端末の小さな画面は、彼の太く短い指には些か手狭であった。医療機器の扱いはお手の物だが、通信端末は未だに慣れない。しばらく格闘した後、彼だけにアクセスを許された通信回路をアクティブにすると、やっとのことで通信が繋がった。端末の機能制限もあって音声のみがスピーカーから漏れる。
「アー、ゲイトキーパー=サンですかな?ニシカタです。ハイ、ハイ、そうですダークニンジャ=サンについて……よろしくお願いしますよ」
応答したのは雇い主の側近だった。ニシカタと名乗った医者は、慣れた調子で取り次ぎを頼んだ。実際このやり取りは今までに何度も繰り返してきた。

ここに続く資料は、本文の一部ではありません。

(** * Rainfall ingestion and feature pipeline (lluvia_processor/src/main.py)

    Shallow embedding of [LluviaProcessor]: block-wise retrieval from the
    remote API, the spatial filter, the daily aggregation, the quality
    control of stations and the construction of the model table with the
    accumulated rainfall columns.

    Conventions of the embedding:
    - an instant (naive [datetime], resolution of one second) is a [Z]: the
      number of seconds since an arbitrary epoch at midnight; a calendar date
      is a [Z]: the number of days since that epoch ([fecha_de]);
    - a [float64] reading is an exact rational [Q]; [NaN]/[NaT]/missing is
      [None];
    - a string is the sequence of the bytes of its UTF-8 encoding;
    - a pandas frame is the list of its rows, in index order;
    - a Python exception is the [Excepcion] branch of [resultado]. *)

From Stdlib Require Import ZArith QArith String Ascii DecimalString.
From stdpp Require Import base list gmap strings sorting.

Local Open Scope Z_scope.

(** ** Instants and dates *)

Definition SEGUNDOS_DIA : Z := 86400.

(** [Series.dt.date]: the calendar date of an instant. *)
Definition fecha_de (t : Z) : Z := t `div` SEGUNDOS_DIA.

(** ** Results of fallible code *)

Inductive resultado (A : Type) : Type :=
  | Ok (a : A)
  | Excepcion (msg : string).
Arguments Ok {A} a.
Arguments Excepcion {A} msg.

(** ** Strings: [str.strip]

    [str.strip()] removes from both ends of a string the characters for
    which [str.isspace] holds: U+0009 to U+000D, U+001C to U+0020, U+0085,
    U+00A0, U+1680, U+2000 to U+200A, U+2028, U+2029, U+202F, U+205F and
    U+3000. [ESPACIOS_UTF8] lists their UTF-8 encodings; no encoding is the
    beginning or the end of another one. *)

Definition ESPACIOS_UTF8 : list (list nat) :=
  (((λ n : nat, [n]) <$> [9; 10; 11; 12; 13; 28; 29; 30; 31; 32])
   ++ [[194; 133]; [194; 160]; [225; 154; 128]]
   ++ ((λ n : nat, [226; 128; n]) <$> [128; 129; 130; 131; 132; 133; 134; 135; 136; 137;
                                       138; 168; 169; 175])
   ++ [[226; 129; 159]; [227; 128; 128]])%nat.

Definition ESPACIOS : list (list ascii) :=
  (λ p : list nat, ascii_of_nat <$> p) <$> ESPACIOS_UTF8.

(** The string without its first character, when that is white space. *)
Definition sin_espacio_inicial (l : list ascii) : option (list ascii) :=
  (λ p, drop (length p) l) <$> head (filter (λ p, p `prefix_of` l) ESPACIOS).

(** The string without its last character, when that is white space. *)
Definition sin_espacio_final (l : list ascii) : option (list ascii) :=
  (λ p, take (length l - length p) l) <$> head (filter (λ p, p `suffix_of` l) ESPACIOS).
(** * Sunset precipitation figure pipeline: classification, summaries,
      configuration lookups and the composite driver.

    The development embeds three Python files:
    - [analysis/data_loader.py]       (module [data_loader]),
    - [analysis/figure1_components.py] (module [figure1_components]),
    - [composite_figure1.py]          (module [composite_figure1]).

    Number model.  Python [int] and finite [float] values are embedded in
    the rationals [Q]; a decimal literal of the source is the rational it
    denotes.  The percentage of the map panel is the result of two float
    operations, and the result of a float operation is the exact result,
    rounded: the rounding is a parameter ([float.Rounding]).  Under
    [float.exact] nothing is rounded (the code read over the reals);
    under [float.binary64] a result is rounded as IEEE 754 rounds a
    binary64 result in the normal range.  The pandas reductions are taken
    over the reals.  NaN and the infinities are not values of the model,
    except as the result of a pandas reduction over an empty series
    ([pd.NaN]). *)

From Stdlib Require Import QArith Qabs Lqa Qround Qpower Sorting.Sorted Ascii String.
From stdpp Require Import base option list gmap strings pretty.

(** ** Python runtime: exceptions, strings *)

Module Py.

(** An exception is identified by the name of its class. *)
Record exn := Exception { exn_class : string }.

Definition ZeroDivisionError : exn := Exception "ZeroDivisionError".
Definition IndexError : exn := Exception "IndexError".
Definition ValueError : exn := Exception "ValueError".
Definition FileNotFoundError : exn := Exception "FileNotFoundError".

(** [str.replace(old, new)] for a non-empty [old]: every occurrence of
    [old], scanning from the left without overlap, becomes [new].
    [skip] counts the characters of a matched occurrence still to drop. *)
Fixpoint replace_from (old new : string) (skip : nat) (s : string) : string :=
  match s with
  | EmptyString => EmptyString
  | String c s' =>
      match skip with
      | S k => replace_from old new k s'
      | O =>
          if String.prefix old s
          then String.append new (replace_from old new (String.length old - 1) s')
          else String c (replace_from old new 0 s')
      end
  end.

(** [str.replace] with an empty [old] puts [new] before every character
    and at the end. *)
Fixpoint replace_empty (new : string) (s : string) : string :=
  match s with
  | EmptyString => new
  | String c s' => String.append new (String c (replace_empty new s'))
  end.

Definition str_replace (s old new : string) : string :=
  match old with
  | EmptyString => replace_empty new s
  | String _ _ => replace_from old new 0 s
  end.

(** [old in s] *)
Fixpoint contains (old s : string) : bool :=
  if String.prefix old s then true
  else match s with
       | EmptyString => false
       | String _ s' => contains old s'
       end.

End Py.

(** ** Float arithmetic: the rounding of a result *)

Module float.

(** [fl x] is the float that an operation returns when its exact result
    is [x]. *)
Class Rounding := { fl : Q → Q }.

(** No rounding: the code read over the reals.  This is the rounding of
    every statement below that does not name another. *)
#[global] Instance exact : Rounding := {| fl q := q |}.

(** The integer nearest to [y]; of two integers equally near, the even
    one. *)
Definition nearest_even (y : Q) : Z :=
  let f := Qfloor y in
  match (y - inject_Z f ?= 1 # 2)%Q with
  | Lt => f
  | Gt => (f + 1)%Z
  | Eq => if Z.even f then f else (f + 1)%Z
  end.

(** The binary exponent of a positive [x]: the [e] with
    [2^e ≤ x < 2^(e+1)].  The difference of the bit lengths of numerator
    and denominator is [e] or [e + 1]. *)
Definition exponent (x : Q) : Z :=
  let e := (Z.log2 (Qnum x) - Z.log2 (Zpos (Qden x)))%Z in
  if Qle_bool (2 ^ e) x then e else (e - 1)%Z.

(** A positive [x] rounded to 53 significant bits: the nearest multiple
    of the unit in the last place of its binade. *)
Definition round_pos (x : Q) : Q :=
  let ulp := (2 ^ (exponent x - 52))%Q in
  (inject_Z (nearest_even (x / ulp)) * ulp)%Q.

Definition round (x : Q) : Q :=
  match Qnum x with
  | Z0 => 0%Q
  | Zpos _ => round_pos x
  | Zneg _ => (- round_pos (- x))%Q
  end.

(** IEEE 754 binary64 with rounding to nearest, ties to even, for
    results in the normal range (between 2^-1022 and 2^1024 in
    magnitude, or zero); the exponent is not bounded here. *)
Definition binary64 : Rounding := {| fl := round |}.

End float.

(** ** numpy: two-dimensional arrays of observations, argsort, indexing *)

Module np.

(** One row of a spatial array: columns [lat, lon, value]
    (column 2 is the value). *)
Record row := Row { lat : Q; lon : Q; value : Q }.

(** [a[:, 2]] *)
Definition column2 (a : list row) : list Q := value <$> a.

(** [ndarray.argsort()].  numpy offers several sorting kinds and leaves
    the order of equal keys open for the default one, so the function
    is an interface: the result is a permutation of the positions
    [0 .. n-1] along which the keys ascend. *)
Class Argsort := {
  argsort : list Q → list nat;
  argsort_perm : ∀ ks, argsort ks ≡ₚ seq 0 (length ks);
  argsort_sorted : ∀ ks, Sorted Qle ((λ i, nth i ks 0%Q) <$> argsort ks)
}.

(** [a[idx]] with an integer index array: a fresh array holding the
    rows picked by [idx]; a position out of range is an [IndexError]
    ([None]). *)
Definition index_rows (a : list row) (idx : list nat) : option (list row) :=
  mapM (λ i, a !! i) idx.

(** [np.argmax(a)]: position of the first maximum; undefined on an
    empty array (numpy raises [ValueError]). *)
Fixpoint argmax_from (best : Q) (besti i : nat) (a : list Q) : nat :=
  match a with
  | [] => besti
  | x :: a' =>
      if Qlt_le_dec best x then argmax_from x i (S i) a'
      else argmax_from best besti (S i) a'
  end.

Definition argmax (a : list Q) : option nat :=
  match a with
  | [] => None
  | x :: a' => Some (argmax_from x 0 1 a')
  end.

(** [a[lo:hi]] *)
Definition slice (lo hi : nat) (a : list Q) : list Q :=
  List.firstn (hi - lo) (List.skipn lo a).

(** [a[a[:, 2].argsort()]] as a function of the rows of [a]: every
    position that [argsort] returns is in range, so the rows are picked
    with a default that is never used. *)
Definition row0 : row := Row 0 0 0.

Definition sorted_rows `{!Argsort} (rows : list row) : list row :=
  (λ i, nth i rows row0) <$> argsort (column2 rows).

(** An insertion sort on positions, one implementation of [argsort]. *)
Fixpoint insert_by (key : nat → Q) (i : nat) (l : list nat) : list nat :=
  match l with
  | [] => [i]
  | j :: l' =>
      if Qlt_le_dec (key j) (key i) then j :: insert_by key i l'
      else i :: j :: l'
  end.

Definition insertion_argsort (ks : list Q) : list nat :=
  foldr (insert_by (λ i, nth i ks 0%Q)) [] (seq 0 (length ks)).

End np.

(** ** pandas: reductions of a numeric series *)

Module pd.

(** Result of a reduction: a number, or NaN for an empty series. *)
Inductive pyfloat := NaN | Num (q : Q).

Definition Qsum (s : list Q) : Q := foldr Qplus 0%Q s.

(** [Series.mean()] *)
Definition mean (s : list Q) : pyfloat :=
  match s with
  | [] => NaN
  | _ :: _ => Num (Qsum s / inject_Z (Z.of_nat (length s)))
  end.

(** [Series.min()] *)
Definition min (s : list Q) : pyfloat :=
  match s with
  | [] => NaN
  | x :: s' => Num (foldl (λ m y, if Qlt_le_dec y m then y else m) x s')
  end.

(** [Series.max()] *)
Definition max (s : list Q) : pyfloat :=
  match s with
  | [] => NaN
  | x :: s' => Num (foldl (λ m y, if Qlt_le_dec m y then y else m) x s')
  end.

End pd.

(** ** The process state and the monad of the plotting code

    The plotting functions act on three things outside themselves: the
    numpy arrays they are handed by reference, the matplotlib axes they
    draw on, and the files they read and write.  [world] holds them; a
    computation threads a [world] and either returns or raises. *)

Module Fig.

Definition rgb : Type := Q * Q * Q.

(** Arguments of a call on the rendering surface. *)
#[warnings="-register-all"] Inductive arg :=
| ANum (q : Q)
| AStr (s : string)
| ABool (b : bool)
| ANums (l : list Q)
| AStrs (l : list string)
| ARows (l : list np.row)      (* a (Geo)DataFrame: its rows, in row order *)
| AColor (c : rgb)
| AColors (l : list rgb)
| AFormat (q : Q) (spec rest : string)  (* f-string: a number, its format, the text after it *)
| ARef (name : string)         (* an object of the library, by name *)
| APair (x y : Q)
| ARect (w h : Q) (fc : rgb) (label : string)
| AList (l : list arg)
| ADict (l : list (string * arg)).

Record call := Call {
  method : string;
  args : list arg;
  kwargs : list (string * arg)
}.

Inductive file :=
| Npy (a : list Q)
| Txt (rows : list np.row).

Record world := World {
  disk : gmap string file;            (* input files, by path *)
  arrays : gmap positive (list np.row); (* two-dimensional arrays, by reference *)
  n_axes : nat;                       (* axes created so far *)
  canvas : list (nat * call);         (* calls made on axes, oldest first *)
  saved : list string;                (* paths of the savefig calls that returned *)
  stdout : list string                (* printed lines, oldest first *)
}.

Definition M (A : Type) : Type := world → world * (Py.exn + A).

Definition ret {A} (a : A) : M A := λ w, (w, inr a).

Definition bind {A B} (m : M A) (k : A → M B) : M B :=
  λ w, match m w with
       | (w', inl e) => (w', inl e)
       | (w', inr a) => k a w'
       end.

Definition raise {A} (e : Py.exn) : M A := λ w, (w, inl e).

#[global] Instance M_ret : MRet M := @ret.
#[global] Instance M_bind : MBind M := λ A B k m, bind m k.

(** Reading the array behind a reference.  A Python reference always has
    its object; the error case is there to make the function total. *)
Definition deref (l : positive) : M (list np.row) :=
  λ w, match arrays w !! l with
       | Some a => (w, inr a)
       | None => (w, inl (Py.Exception "ReferenceError"))
       end.

(** A new array: stored under a reference not in use. *)
Definition alloc (a : list np.row) : M positive :=
  λ w, let l := fresh (dom (arrays w)) in
       (World (disk w) (<[l := a]> (arrays w)) (n_axes w) (canvas w) (saved w) (stdout w),
        inr l).

(** One call on an axes. *)
Definition draw (ax : nat) (c : call) : M unit :=
  λ w, (World (disk w) (arrays w) (n_axes w) (canvas w ++ [(ax, c)]) (saved w) (stdout w),
        inr tt).

(** [fig.add_subplot(...)] *)
Definition add_subplot : M nat :=
  λ w, (World (disk w) (arrays w) (S (n_axes w)) (canvas w) (saved w) (stdout w),
        inr (n_axes w)).

(** What [plt.savefig] does with a path is decided outside the program:
    the directory of the path has to exist and the extension has to name
    a format that matplotlib writes; otherwise the call raises
    ([FileNotFoundError], [ValueError]) and writes no file.
    [savefig_error path] is the exception raised for [path], if any. *)
Class Savefig := { savefig_error : string → option Py.exn }.

(** [plt.savefig(path, ...)]: the path of a call that returns is
    recorded, after those recorded before; the keyword arguments ([dpi],
    [bbox_inches], colors) are not. *)
Definition savefig `{!Savefig} (path : string) : M unit :=
  λ w, match savefig_error path with
       | Some e => (w, inl e)
       | None =>
           (World (disk w) (arrays w) (n_axes w) (canvas w) (saved w ++ [path])
              (stdout w),
            inr tt)
       end.

(** [print(line)] *)
Definition print (line : string) : M unit :=
  λ w, (World (disk w) (arrays w) (n_axes w) (canvas w) (saved w) (stdout w ++ [line]),
        inr tt).

(** [np.load(path)] *)
Definition np_load (path : string) : M (list Q) :=
  λ w, match disk w !! path with
       | Some (Npy a) => (w, inr a)
       | Some (Txt _) => (w, inl Py.ValueError)
       | None => (w, inl Py.FileNotFoundError)
       end.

通信が繋がるのを待つ間、医者は傍らのフートンで死んだように眠る患者を見やった。ダークニンジャ。ラオモト・カンの忠実な懐刀だ。先の戦闘で瀕死の重傷を負い、今なお昏睡状態にある。顔色は白を通り越して土気色に近い。呼吸音は微弱。身体中に繋がれた生命維持のためのチューブ類が痛々しい。固く閉ざされた目の周りにはくっきりと濃い隈が浮かんでおり、彼が未だ生死の淵を彷徨っていることを示している。この状態が続いて早一週間、医者の仕事はダークニンジャが死へと近付かぬよう見張り続けていることだった。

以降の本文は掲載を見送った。